● **Exercise instructions**
Copy out exactly the lines below that run from the one holding "intros Ha Hb. unfold json.loads." to the one holding "10]%N = true", keeping both of those lines and no others.
━━━━━━━━━━
Lemma step_tail_ok (st : json.state) (c : N) (st' : json.state) :
  literal_tail_ok st -> json.step st c = Some st' -> literal_tail_ok st'.
Proof.
  destruct st as [m stack]. intros Hok H.
  destruct m as [mc|mc| | |buf hs ss|lexeme ns|rest v|v]; cbn [json.step] in H.
  - unfold json.value_step in H.
    repeat match type of H with
           | context [if ?b then _ else _] => destruct b
           | context [match ?x with _ => _ end] => destruct x
           end;
      try discriminate H;
      try (injection H as <-; first [exact I | reflexivity]);
      try (eapply deliver_tail_ok; exact H).
  - repeat match type of H with
           | context [if ?b then _ else _] => destruct b
           | context [match ?x with _ => _ end] => destruct x
           end;
      try discriminate H;
      try (injection H as <-; exact I);
      try (eapply deliver_tail_ok; exact H).
  - repeat match type of H with
           | context [if ?b then _ else _] => destruct b
           end;
      try discriminate H; injection H as <-; exact I.
  - eapply after_step_tail_ok; exact H.
  - unfold json.string_step, json.end_string, json.escape_done in H.
    repeat match type of H with
           | context [if ?b then _ else _] => destruct b
           | context [match ?x with _ => _ end] => destruct x
           end;
      try discriminate H;
      try (injection H as <-; exact I);
      try (eapply deliver_tail_ok; exact H).
  - destruct (json.number_step ns c) as [ns'|].
    + injection H as <-. exact I.
    + destruct ns; cbn in H;
        repeat match type of H with
               | context [if ?b then _ else _] => destruct b
               | context [match ?x with _ => _ end] => destruct x eqn:?
               end;
        try discriminate H;
        try (injection H as <-; first [exact I | reflexivity]);
        try (eapply after_step_tail_ok; exact H).
  - destruct rest as [|r rest']; [discriminate H|].
    unfold literal_tail_ok in Hok. cbn [fst forallb] in Hok.
    apply andb_prop in Hok as [_ Hok].
    destruct (c =? r)%N; [|discriminate H].
    destruct rest' as [|r' rest''].
    + eapply deliver_tail_ok; exact H.
    + injection H as <-. exact Hok.
  - eapply after_step_tail_ok; exact H.
Qed.

Lemma run_tail_ok (s : str) (st st' : json.state) :
  literal_tail_ok st -> json.run st s = Some st' -> literal_tail_ok st'.
Proof.
  revert st. induction s as [|c s IH]; intros st Hok H.
  - injection H as <-. exact Hok.
  - cbn [json.run] in H. destruct (json.step st c) as [st1|] eqn:E;
      [|discriminate H].
    apply (IH st1); [eapply step_tail_ok; eassumption|exact H].
Qed.

(** One whitespace character after a text changes neither whether the text
    is a complete document nor its value. *)
Lemma finish_ws_step (st : json.state) (c : N) :
  literal_tail_ok st -> json.is_ws c = true ->
  match json.step st c with
  | Some st' => json.finish st' = json.finish st
  | None => json.finish st = None
  end.
Proof.
  intros Hok Hc. destruct st as [m stack].
  destruct m as [mc|mc| | |buf hs ss|lexeme ns|rest v|v].
  - cbn [json.step]. unfold json.value_step. rewrite Hc. reflexivity.
  - cbn [json.step]. rewrite Hc. reflexivity.
  - cbn [json.step]. rewrite Hc. reflexivity.
  - cbn [json.step json.after_step]. rewrite Hc. reflexivity.
  - apply is_ws_cases in Hc.
    destruct Hc as [ -> | [ -> | [ -> | -> ] ] ];
      destruct ss; reflexivity.
  - apply is_ws_cases in Hc.
    destruct Hc as [ -> | [ -> | [ -> | -> ] ] ];
      destruct ns; destruct stack as [|[items|pairs|pairs key] up];
      reflexivity.
  - destruct rest as [|r rest']; [reflexivity|].
    unfold literal_tail_ok in Hok. cbn [fst forallb] in Hok.
    apply andb_prop in Hok as [Hr _]. apply negb_true_iff in Hr.
    cbn [json.step]. destruct (N.eqb_spec c r) as [->|_]; [congruence|].
    reflexivity.
  - cbn [json.step json.after_step]. rewrite Hc. reflexivity.
Qed.

Lemma run_trailing_ws (b : str) (st : json.state) :
  literal_tail_ok st -> forallb json.is_ws b = true ->
  match json.run st b with
  | Some st' => json.finish st'
  | None => None
  end = json.finish st.
Proof.
  revert st. induction b as [|c b IH]; intros st Hok H; [reflexivity|].
  cbn [forallb] in H. apply andb_prop in H as [Hc Hb].
  cbn [json.run]. pose proof (finish_ws_step st c Hok Hc) as F.
  destruct (json.step st c) as [st'|] eqn:E.
  - rewrite IH; [exact F| |exact Hb]. eapply step_tail_ok; eassumption.
  - symmetry. exact F.
Qed.

(** X5: [json.loads] ignores whitespace before and after the text: it
    accepts the padded text exactly when it accepts the text, with the same
    value. *)
Theorem loads_ignores_blank_margins (a s b : str) :
  forallb json.is_ws a = true ->
  forallb json.is_ws b = true ->
  json.loads (a ++ s ++ b) = json.loads s.
Proof.
  intros Ha Hb. unfold json.loads.
  rewrite (run_leading_ws a false [] (s ++ b) Ha), run_app.
  destruct (json.run (json.MValue false, []) s) as [st|] eqn:R; [|reflexivity].
  apply run_trailing_ws; [|exact Hb].
  apply (run_tail_ok s (json.MValue false, []) st); [exact I|exact R].
Qed.

Lemma loads_ignores_blank_margins_witness :
  forallb json.is_ws [32; 9]%N = true
  /\ forallb json.is_ws [13; 10]%N = true
  /\ json.loads ([32; 9]%N ++ lit "[true, null]" ++ [13; 10]%N)
     = json.loads (lit "[true, null]").
Proof.
  split; [reflexivity|]. split; [reflexivity|].
  apply (loads_ignores_blank_margins [32; 9]%N (lit "[true, null]") [13; 10]%N);
    reflexivity.
Defined.

(** A text of whitespace alone is no JSON document. *)
Lemma loads_blank (text : str) :
  forallb json.is_ws text = true -> json.loads text = None.
Proof.
  intros H. unfold json.loads.
  rewrite <- (app_nil_r text), (run_leading_ws text false [] [] H).
  reflexivity.
Qed.

(** X6: a reply with an empty or blank body, whatever its status code (a
    204 for instance), ends the run with the uncaught decoding error, after
    the status code was printed. *)
Theorem blank_reply_raises (w : world) (status : Z) (text : str) :
  endpoint w (sent_request w) = Replied status text ->
  forallb json.is_ws text = true ->
  outcome w = Raise JSONDecodeError
  /\ stdout (trace w) = [PyStr (req_body (sent_request w)); PyInt status].
Proof.
  intros E H. unfold outcome, trace.
  rewrite (run_reply_not_json w status text E (loads_blank text H)).
  split; reflexivity.
Qed.

Lemma blank_reply_raises_witness :
  endpoint blank_world (sent_request blank_world) = Replied 204 []
  /\ forallb json.is_ws [] = true
  /\ outcome blank_world = Raise JSONDecodeError
  /\ stdout (trace blank_world)
     = [PyStr (req_body (sent_request blank_world)); PyInt 204].
Proof.
  split; [reflexivity|]. split; [reflexivity|].
  apply (blank_reply_raises blank_world 204 []); reflexivity.
Defined.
━━━━━━━━━━
● **Solution for this problem**
  intros Ha Hb. unfold json.loads.
  rewrite (run_leading_ws a false [] (s ++ b) Ha), run_app.
  destruct (json.run (json.MValue false, []) s) as [st|] eqn:R; [|reflexivity].
  apply run_trailing_ws; [|exact Hb].
  apply (run_tail_ok s (json.MValue false, []) st); [exact I|exact R].
Qed.

Lemma loads_ignores_blank_margins_witness :
  forallb json.is_ws [32; 9]%N = true
  /\ forallb json.is_ws [13; 10]%N = true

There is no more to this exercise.